The source code for large software applications is typically organized into multiple units. The definition of a unit normally varies by the programming language used. For example, code written in a procedural programming language (like C) is organized into functions or procedures. Similarly, code in an object-oriented programming language (like Java, Scala and C#) is organized into classes, interfaces and so on. These units of code organization can be thought of as individual units making up the overall software application.

When applications have multiple units, inter-dependencies between those units crop up when one unit has to use others to complete its functionality. The dependent units can be thought of as consumers and the units on which they depend upon as providers of specific functionality.

The easiest programming approach is for the consumers to fully control the flow of a software application by deciding which providers should be instantiated, used and destroyed at what points in the overall execution of the application. The consumers are said to have full control over the providers during the execution flow, which are dependencies for the consumers. In case the providers have their own dependencies, the consumers may have to worry about how the providers should be initialized (and released), making the control flow more and more complicated as the number of units in the software goes up. This approach also increases the coupling between units, making it increasingly difficult to change units individually without worrying about breaking others parts of the software.

Inversion of Control (IoC) is a design-principle that advocates outsourcing control flow activities like unit discovery, instantiation and destruction to a framework independent of the consumers and providers. The underlying principle behind IoC is to decouple consumers and providers, freeing software units from having to worry about discovering, instantiating and cleaning up their dependencies and allowing units to focus on their own functionality. This decoupling helps keep the software extensible and maintainable.

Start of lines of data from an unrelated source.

(** [name.isidentifier()]. *)
Definition is_identifier (name : str) : bool :=
  match name with
  | [] => false
  | c :: cs => is_id_start c && forallb is_id_continue cs
  end.

(* ----------------------------------------------------------------- *)
(** *** Decimal rendering of a number, as an f-string does *)

Definition digit_char (d : nat) : ascii := ascii_of_nat (48 + d).

Fixpoint dec_digits (fuel n : nat) (acc : str) : str :=
  match fuel with
  | 0 => acc
  | S fuel' =>
      let acc' := digit_char (n mod 10) :: acc in
      if n <? 10 then acc' else dec_digits fuel' (n / 10) acc'
  end.

Definition str_of_nat (n : nat) : str := dec_digits (S n) n [].

(* ================================================================= *)
(** ** The [re] module, on the patterns the converter emits *)

Module PyRe.

(** [re.escape] (Python 3.7 and later): a backslash before each of the
    characters [()[]{}?*+-|^$\.&~#], space, tab, newline, carriage return,
    vertical tab and form feed. *)
Definition escape_special (c : ascii) : bool :=
  existsb (fun d => (c =? d)%char)
    (lit "()[]{}?*+-|^$\.&~# " ++
     map ascii_of_nat [9; 10; 11; 12; 13]).

Definition escape_char (c : ascii) : str :=
  if escape_special c then ["\"%char; c] else [c].

Definition escape (s : str) : str := flat_map escape_char s.
(** * netsapiens_asyncio.messages: the MessageAPI client

    A shallow embedding of [src/netsapiens_asyncio/messages.py].

    The two coroutines [send_message] and [get_messages] are written in a
    small state-and-exception monad.  The state holds the attributes of the
    [MessageAPI] object that the coroutines read and assign, and the trace
    of the calls made to the two collaborators (the authentication client
    and the aiohttp transport).  The collaborators are not part of the
    module: what they answer is given by an environment [Env].

    The coroutines are first written without their logger calls.  The
    module [Logging] writes them again with every logger call in place,
    together with the logger set-up of the constructor, and the two
    versions are proved to agree on everything but the log. *)

From Stdlib Require Import ZArith Ascii DecimalString.
From Stdlib Require DecimalPos DecimalZ.
From stdpp Require Import base option strings gmap list.

Set Warnings "-register-all".

Local Open Scope string_scope.
Local Open Scope Z_scope.

(** ** Python values *)

Module Py.

(** [str(n)] for an [int]. *)
Definition str_int (n : Z) : string := NilZero.string_of_int (Z.to_int n).

(** An [Optional[str]] inside an f-string: [None] prints as [None]. *)
Definition fmt (o : option string) : string := default "None" o.

(** [if x:] for an [Optional[str]]: [None] and the empty string are
    falsy.  The result is the string the guarded branch sees. *)
Definition truthy_str (o : option string) : option string :=
  match o with
  | Some s => if String.eqb s "" then None else Some s
  | None => None
  end.

(** [if n:] for an [Optional[int]]: [None] and [0] are falsy. *)
Definition truthy_int (o : option Z) : option Z :=
  match o with
  | Some n => if n =? 0 then None else Some n
  | None => None
  end.

(** [x or d] for an [Optional[str]]. *)
Definition or_else (o : option string) (d : string) : string :=
  default d (truthy_str o).

(** JSON documents, as [json=] sends them and [response.json()] reads
    them. *)
Inductive Json : Type :=
| JNull
| JBool (b : bool)
| JInt (n : Z)
| JStr (s : string)
| JArr (l : list Json)
| JObj (l : list (string * Json)).

(** The classes of the exceptions that can travel through the module.
    Only three facts about a class are used by the code: whether it is
    [ValueError], whether [except aiohttp.ClientError] catches it, and
    whether [except Exception] catches it. *)
Inductive ExcClass : Type :=
| BaseOnly (name : string)      (* BaseException but not Exception,
                                   such as asyncio.CancelledError *)
| ExceptionCls                  (* Exception itself *)
| ValueErrorCls
| KeyErrorCls
| ClientErrorCls (name : string) (* aiohttp.ClientError or a subclass *)
| OtherCls (name : string).      (* any other subclass of Exception *)

(** An exception object: its class, its message, and [__cause__] as set
    by [raise ... from e]. *)
Inductive Exc : Type :=
| mk_exc (cls : ExcClass) (msg : string) (cause : option Exc).

Definition exc_class (e : Exc) : ExcClass := let 'mk_exc c _ _ := e in c.
Definition exc_msg (e : Exc) : string := let 'mk_exc _ m _ := e in m.
Definition exc_cause (e : Exc) : option Exc := let 'mk_exc _ _ c := e in c.

Definition is_client_error (c : ExcClass) : bool :=
  match c with ClientErrorCls _ => true | _ => false end.

Definition is_exception (c : ExcClass) : bool :=
  match c with BaseOnly _ => false | _ => true end.

End Py.
Export Py.

(** ** The regular expression of [send_message]

    [re.match(r"^[a-zA-Z0-9_]{32,}$", s)].  The pattern is anchored at both
    ends and its body is one character class, so the match is decided by the
    longest prefix of class characters: that prefix must have 32 characters
    or more and must end where [$] matches.  In Python [$] matches at the end
    of the string and also just before a newline that ends the string. *)

Module Re.

Definition in_range (lo hi c : ascii) : bool :=
  (nat_of_ascii lo <=? nat_of_ascii c)%nat
  && (nat_of_ascii c <=? nat_of_ascii hi)%nat.

(** [[a-zA-Z0-9_]] *)
Definition word_char (c : ascii) : bool :=
  in_range "a" "z" c || in_range "A" "Z" c || in_range "0" "9" c
  || Ascii.eqb c "_".
Definition sp_user_playlist_create (uid : string) (playlist_name : option string)
    (public : bool) (description : string) : M string := fun w =>
  let id := w_fresh w (w_created w) in
  let p := {| pl_id := id; pl_name := playlist_name; pl_owner := uid;
              pl_public := public; pl_description := description; pl_items := [] |} in
  (Ok id,
   with_trace (with_created (with_playlists w (p :: w_playlists w)) (S (w_created w)))
     (w_trace w ++ [EvCreatePlaylist uid playlist_name public description])).

Definition sp_search (q : string) (limit : nat) : M SearchResponse := fun w =>
  let w' := with_trace (with_searches w (S (w_searches w)))
              (w_trace w ++ [EvSearch q limit]) in
  match w_search w (w_searches w) q with
  | Answer res => (Ok res, w')
  | Failure st ra => (Raise (SpotifyException st ra), w')
  end.

Definition find_playlist (playlist_id : string) (ps : list SpPlaylist) : option SpPlaylist :=
  List.find (fun p => String.eqb (pl_id p) playlist_id) ps.

(** Apply [f] to the items of every playlist of the library with this id. *)
Definition update_items (playlist_id : string)
    (f : list PlaylistItem -> list PlaylistItem) (ps : list SpPlaylist) : list SpPlaylist :=
  map (fun p =>
         if String.eqb (pl_id p) playlist_id
         then {| pl_id := pl_id p; pl_name := pl_name p; pl_owner := pl_owner p;
                 pl_public := pl_public p; pl_description := pl_description p;
                 pl_items := f (pl_items p) |}
         else p) ps.

Definition not_found : exn := SpotifyException 404 None.

Definition uri_of_id (track_id : string) : string := "spotify:track:" +:+ track_id.

(** The item a track id becomes once it is in a playlist. *)
Definition added_item (track_id : string) : PlaylistItem :=
  {| pi_track := Some {| tk_uri := Some (uri_of_id track_id) |} |}.

Definition sp_playlist_add_items (playlist_id : string) (items : list string) : M unit :=
  fun w =>
    let w' := with_trace w (w_trace w ++ [EvAddItems playlist_id items]) in
    match find_playlist playlist_id (w_playlists w) with
    | Some _ =>
        let new := map added_item items in
        (Ok tt, with_playlists w' (update_items playlist_id (fun its => its ++ new) (w_playlists w)))
    | None => (Raise not_found, w')
    end.

Definition sp_current_user_playlists (limit offset : nat) : M (list SpPlaylist) := fun w =>
  (Ok (take limit (drop offset (w_playlists w))),
   with_trace w (w_trace w ++ [EvCurrentUserPlaylists limit offset])).

Definition nat_to_str (n : nat) : string := NilZero.string_of_uint (Nat.to_uint n).

Definition next_url (playlist_id : string) (limit offset : nat) : string :=
  "https://api.spotify.com/v1/playlists/" +:+ playlist_id +:+ "/tracks?offset="
  +:+ nat_to_str offset +:+ "&limit=" +:+ nat_to_str limit.

Definition sp_playlist_items (playlist_id : string) (limit offset : nat) : M ItemsPage :=
  fun w =>
    let w' := with_trace w (w_trace w ++ [EvPlaylistItems playlist_id limit offset]) in
    match find_playlist playlist_id (w_playlists w) with
    | Some p =>
        (Ok {| pg_items := take limit (drop offset (pl_items p));
               pg_next := if (offset + limit <? length (pl_items p))%nat
                          then Some (next_url playlist_id limit (offset + limit))
                          else None |}, w')
    | None => (Raise not_found, w')
    end.

(** The uri of a playlist item, when it has one. *)
Definition item_uri (it : PlaylistItem) : option string :=
  match pi_track it with
  | Some track => tk_uri track
  | None => None
  end.

Definition uri_listed (uris : list string) (it : PlaylistItem) : bool :=
  match item_uri it with
  | Some u => bool_decide (u ∈ uris)
  | None => false
  end.

Definition sp_playlist_remove_all_occurrences_of_items (playlist_id : string)
    (uris : list string) : M unit := fun w =>
  let w' := with_trace w (w_trace w ++ [EvRemoveItems playlist_id uris]) in
  match find_playlist playlist_id (w_playlists w) with
  | Some _ =>
      (Ok tt, with_playlists w'
                (update_items playlist_id
                   (List.filter (fun it => negb (uri_listed uris it))) (w_playlists w)))
  | None => (Raise not_found, w')
  end.
(** * HWPX image compressor: a shallow embedding of
      [hwpx_image_compressor_v3_advanced.py]

    The development follows the class [HWPXImageCompressorAdvanced]:
    - [compress_image]        the codec search (quality loop, scale loop,
                              quality-60 fallback);
    - [compress_base64_image] the inline (base64) wrapper;
    - [process_xml_images]    the scan of one XML document;
    - [process_hwpx]          the orchestrator (unpack, two passes, repack,
                              scratch clean-up).

    Pillow, [base64], [xml.etree.ElementTree] and text-file decoding are
    libraries the program calls; they are interfaces here (type classes),
    and every statement is proved for all their implementations.  A call
    into Pillow may raise, and the exception travels as it does in the
    program: only [Image.open] sits in a [try] inside [compress_image].
    Small concrete implementations serve to run the model on explicit
    inputs.

    Python integers are [Z], floats are binary64 primitive floats, [bytes]
    are lists of bytes, and an exception is a value of [exn] carried by
    [result].  The file system is explicit state: the scratch directory is a
    finite map from relative paths to files and directories, an archive is
    the list of its members; the state also tells which paths lie under the
    scratch directory and which paths cannot be written.

    Left out: what the program prints, the clock, and the rendering of the
    statistics into the message text.  The calls of [progress_callback] are
    left out of [process_hwpx] (they read the state and change nothing of
    it); the percentages they report are modelled on their own
    ([asset_progress], [xml_progress]).

    Of the graphical front end ([HWPXCompressorGUI]) the methods that decide
    what is processed are modelled: [parse_drop_files], [on_drop],
    [process_files] and [show_message]; the layout of the window
    ([setup_gui]) and the progress display ([update_progress]) are not. *)

From Stdlib Require Import ZArith Floats Uint63 Ascii.
From stdpp Require Import base tactics option list strings gmap fin_maps sorting.
(** X3. No method of QdrantService swallows or retries a failure: in every
    run, a rejected client call is followed only by the method's own
    console.error of that exception, and that exception is what the method
    raises.  Every method makes exactly one client request, except
    createCollection, which makes one or two. *)
Theorem qdrant_methods_fail_loudly (w : W) (id : string)
    (vector limit threshold filter offset vectorSize anyId : value)
    (payload : gmap string value) :
  (fails_loudly (exec h (QdrantService.storeMemory qdrantService id vector payload) w)
   /\ client_requests (exec h (QdrantService.storeMemory qdrantService id vector payload) w) = 1)
  /\ (fails_loudly (exec h (QdrantService.searchSimilar qdrantService vector limit threshold filter) w)
      /\ client_requests (exec h (QdrantService.searchSimilar qdrantService vector limit threshold filter) w) = 1)
  /\ (fails_loudly (exec h (QdrantService.deleteMemory qdrantService anyId) w)
      /\ client_requests (exec h (QdrantService.deleteMemory qdrantService anyId) w) = 1)
  /\ (fails_loudly (exec h (QdrantService.getMemory qdrantService anyId) w)
      /\ client_requests (exec h (QdrantService.getMemory qdrantService anyId) w) = 1)
  /\ (fails_loudly (exec h (QdrantService.getCount qdrantService) w)
      /\ client_requests (exec h (QdrantService.getCount qdrantService) w) = 1)
  /\ (fails_loudly (exec h (QdrantService.listMemories qdrantService limit offset) w)
      /\ client_requests (exec h (QdrantService.listMemories qdrantService limit offset) w) = 1)
  /\ (fails_loudly (exec h (QdrantService.clearAllMemories qdrantService) w)
      /\ client_requests (exec h (QdrantService.clearAllMemories qdrantService) w) = 1)
  /\ (fails_loudly (exec h (QdrantService.getStats qdrantService) w)
      /\ client_requests (exec h (QdrantService.getStats qdrantService) w) = 1)
  /\ (fails_loudly (exec h (QdrantService.createCollection qdrantService vectorSize) w)
      /\ 1 <= client_requests (exec h (QdrantService.createCollection qdrantService vectorSize) w) <= 2).
Proof.
  unfold fails_loudly, client_requests,
    QdrantService.storeMemory, QdrantService.searchSimilar,
    QdrantService.deleteMemory, QdrantService.getMemory,
    QdrantService.getCount, QdrantService.listMemories,
    QdrantService.clearAllMemories, QdrantService.getStats,
    QdrantService.createCollection.
  repeat split; all_answers h; simpl; unit_answers;
    try lia; try reflexivity; try exact I;
    try (eexists; reflexivity); repeat constructor.
Qed.
(** Lines 96-118 of fashion_dashboard.py. *)
Definition fashion_charts (top_n : Z) (filtered_data : DataFrame) : Charts :=
  mkCharts
    (FashionDashboard.rev_platform filtered_data)
    (Pandas.groupby_sum String.le Platform Profit filtered_data)
    (FashionDashboard.top_products top_n filtered_data)
    (FashionDashboard.top_cities top_n filtered_data)
    (revenue_trend filtered_data)
    (platform_sku_bubbles filtered_data).

(** Lines 71-118: the warning alone, or the KPI cards and the charts. *)
Definition fashion_page (top_n : Z) (filtered_data : DataFrame)
    : option (page * option Charts) :=
  if Pandas.empty filtered_data
  then p ← FashionDashboard.render filtered_data; Some (p, None)
  else p ← FashionDashboard.render filtered_data;
       Some (p, Some (fashion_charts top_n filtered_data)).

(** ** The scripts as programs over Python's names and objects

    A name is bound to an object, and a DataFrame is an object on the
    heap: two names may be bound to one object. Every statement of the
    filter either binds a name to a new object ([copy()], [df[mask]]) or
    reads. *)

Module Script.

Record store := mkStore {
  heap : gmap nat DataFrame;
  names : gmap string nat
}.

Definition M (A : Type) : Type := store → option (A * store).

Definition ret {A} (a : A) : M A := λ s, Some (a, s).

Definition bind {A B} (m : M A) (k : A → M B) : M B :=
  λ s, match m s with
       | Some (a, s') => k a s'
       | None => None
       end.
Lemma undo_all_restores_graph_witness :
  graph (undo_times 5 (execute_all Samples.five_inserts (new_editor (Some 5%nat))))
  = [].
Proof.
  apply (undo_all_restores_graph (new_editor (Some 5%nat)) Samples.five_inserts).
  - done.
  - vm_compute. lia.
Defined.

End HistoryFacts.

(** * Further properties of [create_svg] and [update_svg] *)

Section ModelCalls.
Import Model Calls.

Local Open Scope string_scope.

Implicit Types (env : Env) (self : recordset) (r : SvgBuilder) (c : text).

Lemma existing_after_update_svg env self self' c :
  existing (after env (UpdateSvg self c)) self' = existing env self'.
Proof.
  apply eq_true_iff_eq. rewrite !existing_spec.
  assert (∀ i, is_Some (rows (after env (UpdateSvg self c)) !! i)
               ↔ is_Some (rows env !! i)) as Hdom.
  { intros i. rewrite after_update_svg_lookup.
    destruct (existing env self && bool_decide (i ∈ self)); [|done].
    apply fmap_is_Some. }
  split; intros Hall i Hin; by apply Hdom, Hall.
Qed.

(** X1: the last [update_svg] wins: after a call that wrote [c1] (or
    raised), writing [c2] on the same recordset gives the result, and
    leaves the table, that writing [c2] alone gives; in particular
    writing the same content twice is writing it once. *)
Theorem update_svg_last_write_wins env self c1 c2 :
  update_svg (after env (UpdateSvg self c1)) self c2 = update_svg env self c2.
Proof.
  destruct (existing env self) eqn:Hex.
  - rewrite !update_svg_existing
      by (by rewrite ?existing_after_update_svg).
    destruct (after_update_svg_context env self c1) as (Hu & Hn & Hi).
    do 2 f_equal. apply env_eq; cbn [uid now rows next_id]; [done..| |done].
    apply map_eq; intros i.
    rewrite !assigned_rows_lookup, after_update_svg_lookup, Hex.
    case_decide as Hin; [|by rewrite bool_decide_eq_false_2].
    rewrite bool_decide_eq_true_2 by done. cbn [andb].
    destruct (rows env !! i) as [r|]; [|done]. cbn [fmap option_fmap option_map].
    f_equal. unfold stamp. by rewrite Hu, Hn.
  - rewrite !update_svg_missing; [done|done|].
    by rewrite existing_after_update_svg.
Qed.

(** X2: [update_svg] neither creates nor deletes a record, leaves the id
    sequence alone, and leaves every record outside the recordset exactly
    as it was. *)
Theorem update_svg_touches_only_self env self c :
  dom (rows (after env (UpdateSvg self c))) = dom (rows env) ∧
  next_id (after env (UpdateSvg self c)) = next_id env ∧
  ∀ i, i ∉ self → rows (after env (UpdateSvg self c)) !! i = rows env !! i.
Proof.
  split; [|split; [apply after_update_svg_context|]].
  - apply set_eq; intros i. rewrite !elem_of_dom, after_update_svg_lookup.
    destruct (existing env self && bool_decide (i ∈ self)); [|done].
    apply fmap_is_Some.
  - intros i Hout. rewrite after_update_svg_lookup.
    by rewrite bool_decide_eq_false_2, andb_false_r.
Qed.

(** X3: when every record of the recordset has a row that already holds
    the content passed, [update_svg] returns [True] and changes no
    declared field and no creation stamp: on the records of the
    recordset it renews the write stamp, with the user and the time of
    the call, and every other record is as it was. *)
Theorem update_svg_same_content env self c :
  existing env self = true →
  (∀ i r, i ∈ self → rows env !! i = Some r → svg_content r = c) →
  ∃ env',
    update_svg env self c = Ok (env', true) ∧
    (∀ i, i ∉ self → rows env' !! i = rows env !! i) ∧
    (∀ i r, i ∈ self → rows env !! i = Some r →
       rows env' !! i
       = Some {| name := name r; svg_content := svg_content r;
                 width := width r; height := height r;
                 background_color := background_color r;
                 create_uid := create_uid r; create_date := create_date r;
                 write_uid := uid env; write_date := now env |}).
Proof.
  intros Hex Hsame. eexists. split; [by apply update_svg_existing|].
  simpl. split.
  - intros i Hout. by rewrite assigned_rows_lookup, decide_False.
  - intros i r Hin Hr.
    rewrite assigned_rows_lookup, decide_True, Hr by done. simpl.
    by rewrite <- (Hsame i r Hin Hr).
Qed.

Lemma update_svg_same_content_witness :
  ∃ env',
    update_svg two_rows [2%nat] (Some "<svg/>") = Ok (env', true) ∧
    (∀ i, i ∉ [2%nat] → rows env' !! i = rows two_rows !! i) ∧
    (∀ i r, i ∈ [2%nat] → rows two_rows !! i = Some r →
       rows env' !! i
       = Some {| name := name r; svg_content := svg_content r;
                 width := width r; height := height r;
                 background_color := background_color r;
                 create_uid := create_uid r; create_date := create_date r;
                 write_uid := uid two_rows; write_date := now two_rows |}).
Proof.
  apply (update_svg_same_content two_rows [2%nat] (Some "<svg/>")).
  - reflexivity.
  - intros i r ->%list_elem_of_singleton. by intros [= <-].
Defined.

(** X4: [update_svg] depends on which records the recordset holds, not
    on their order nor on repetitions. *)
Theorem update_svg_same_records env self1 self2 c :
  (∀ i, i ∈ self1 ↔ i ∈ self2) →
  update_svg env self1 c = update_svg env self2 c.
Proof.
  intros Hsame.
  assert (existing env self1 = existing env self2) as Hex.
  { apply eq_true_iff_eq. rewrite !existing_spec.
    split; intros Hall i Hin; by apply Hall, Hsame. }
  destruct (existing env self2) eqn:Hex2.
  - rewrite !update_svg_existing by done.
    do 2 f_equal. apply env_eq; simpl; [done..| |done].
    apply map_eq; intros i. rewrite !assigned_rows_lookup.
    destruct (decide (i ∈ self1)) as [H1|H1].
    + by rewrite decide_True by by apply Hsame.
    + rewrite decide_False; [done|]. by rewrite <- Hsame.
  - by rewrite !update_svg_missing.
Qed.

Lemma update_svg_same_records_witness :
  update_svg two_rows [1%nat; 2%nat; 1%nat] (Some "<g/>")
  = update_svg two_rows [2%nat; 1%nat] (Some "<g/>").
Proof.
  apply (update_svg_same_records two_rows [1%nat; 2%nat; 1%nat] [2%nat; 1%nat]
           (Some "<g/>")).
  intros i. rewrite !elem_of_cons, elem_of_nil. tauto.
Defined.

(** The hypothesis of X4 matters on this table: another recordset gives
    another table. *)
Example update_svg_other_records :
  update_svg two_rows [1%nat; 2%nat; 1%nat] (Some "<g/>")
  ≠ update_svg two_rows [2%nat] (Some "<g/>").
Proof.
  intros Heq. apply (f_equal (λ o, match o with
                                   | Ok (e, _) => svg_content <$> rows e !! 1%nat
                                   | Err _ => None
                                   end)) in Heq.
  vm_compute in Heq. discriminate.
Qed.
Lemma unmatched_records_no_error (merged : DataFrame)
  (merge_column target_column : string) (target : Series) (body : string) :
  In merge_column (columns merged) ->
  ~ In (Error body) (unmatched_records merged merge_column target_column target).
Proof.
  intros Hmc. unfold unmatched_records, unmatched_view.
  destruct (Nat.ltb 0 (pd.sum (pd.isna target))); [| tauto].
  destruct (getitem_list_inr (pd.getitem_mask merged (pd.isna target))
              ([merge_column]
               ++ filter (fun col => negb (String.eqb col target_column))
                         (columns merged))) as [view ->].
  - cbn [app columns pd.getitem_mask]. intros c [<- | Hc]; [exact Hmc |].
    apply filter_In in Hc. tauto.
  - cbn. intuition discriminate.
Qed.

Section ValidUploads.

Variables (P B : DataFrame) (merge_column target_column : string).
Variables (i jB jtB : nat).

Hypothesis labels_B : NoDup (columns B).
Hypothesis key_A : get_loc (columns P) merge_column = Some i.
Hypothesis key_B : get_loc (columns B) merge_column = Some jB.
Hypothesis target_B : get_loc (columns B) target_column = Some jtB.
Hypothesis target_new : ~ In target_column (columns P).

Lemma target_not_key : target_column <> merge_column.
Proof.
  intros E. apply target_new. rewrite E. eapply get_loc_Some_In, key_A.
Qed.

Lemma valid_uploads_merged :
  exists df_b S',
    pd.read_excel (Spreadsheet B) (Some [merge_column; target_column]) = inr df_b /\
    pd.drop_duplicates df_b merge_column = inr S' /\
    pd.merge P S' merge_column
    = inr {| columns := columns P ++ [target_column];
             rows := map (fun l => l ++ [looked_up B i jB jtB l]) (rows P) |}.
Proof.
  pose proof target_not_key as Hne.
  assert (Hbm : In merge_column (columns B)) by (eapply get_loc_Some_In, key_B).
  assert (Hbt : In target_column (columns B)) by (eapply get_loc_Some_In, target_B).
  destruct (read_excel_usecols_inr B _ _ Hbm Hbt) as [df_b Eb].
  assert (Hmc : In merge_column (columns df_b))
    by (apply (read_excel_usecols _ _ _ _ Eb); simpl; auto).
  assert (Htc : In target_column (columns df_b))
    by (apply (read_excel_usecols _ _ _ _ Eb); simpl; auto).
  destruct (get_loc_In _ _ Hmc) as [j Hj].
  destruct (get_loc_In _ _ Htc) as [jt Hjt].
  destruct (read_excel_usecols_projection _ _ _ labels_B Eb) as [g [Hrows [Hlen Hval]]].
  assert (Hright : remove_at j (columns df_b) = [target_column]).
  { apply singleton_of_all_equal.
    - apply NoDup_remove_at. rewrite (read_excel_usecols_columns _ _ _ Eb).
      now apply NoDup_filter.
    - intros c Hc.
      now destruct (usecols_right_columns B df_b _ _ j c labels_B Eb Hj Hc).
    - apply (In_remove_at_other j _ merge_column);
        [exact Htc | now apply get_loc_nth | exact Hne]. }
  destruct (get_loc_remove_at _ _ _ _ _ Hj Hjt Hne) as [Hq Hjtj].
  rewrite Hright in Hq. cbn in Hq. rewrite String.eqb_refl in Hq.
  injection Hq as Hq.
  assert (Hcols : length (columns df_b) = 2).
  { pose proof (remove_at_length j (columns df_b) (get_loc_lt _ _ _ Hj)) as H.
    rewrite Hright in H. cbn in H. pose proof (get_loc_lt _ _ _ Hj). lia. }
  exists df_b. eexists. split; [exact Eb |].
  split; [apply drop_duplicates_loc, Hj |].
  rewrite (merge_disjoint P (mkDataFrame (columns df_b)
                                         (pd.drop_duplicate_rows j [] (rows df_b)))
             merge_column i j key_A Hj).
  2:{ cbn [columns]. rewrite Hright. intros c Hc [<- | []]. contradiction. }
  cbn [columns rows]. rewrite Hright. f_equal. f_equal.
  induction (rows P) as [| l ls IH]; [reflexivity |].
  cbn [flat_map map]. rewrite IH, join_row_drop_duplicates. cbn [app].
  f_equal. f_equal. unfold looked_up.
  rewrite Hrows, find_map.
  rewrite (find_ext_eq (fun x => cell_eqb (at_col j (g x)) (at_col i l))
                       (fun r => cell_eqb (at_col jB r) (at_col i l)))
    by (intro r; now rewrite (Hval merge_column j jB Hj key_B r)).
  destruct (find (fun r => cell_eqb (at_col jB r) (at_col i l)) (rows B)) as [r |];
    [| reflexivity].
  cbn [option_map].
  rewrite (length_one_nth (remove_at j (g r)) NaN).
  2:{ rewrite remove_at_length; rewrite Hlen, Hcols; [reflexivity |].
      pose proof (get_loc_lt _ _ _ Hj). lia. }
  f_equal. rewrite (nth_remove_at_loc j jt 0 (g r) NaN Hjtj Hq).
  apply (Hval target_column jt jtB Hjt target_B r).
Qed.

Dependency injection is one of the techniques for implementing the inversion of control principle whereby instances of dependencies (providers) are injected into a software unit (the consumer) instead of the consumer having to find and instantiate them.

The Spring framework contains a dependency injection module at its core which allows Spring-managed beans to be injected into other Spring-managed beans as dependencies.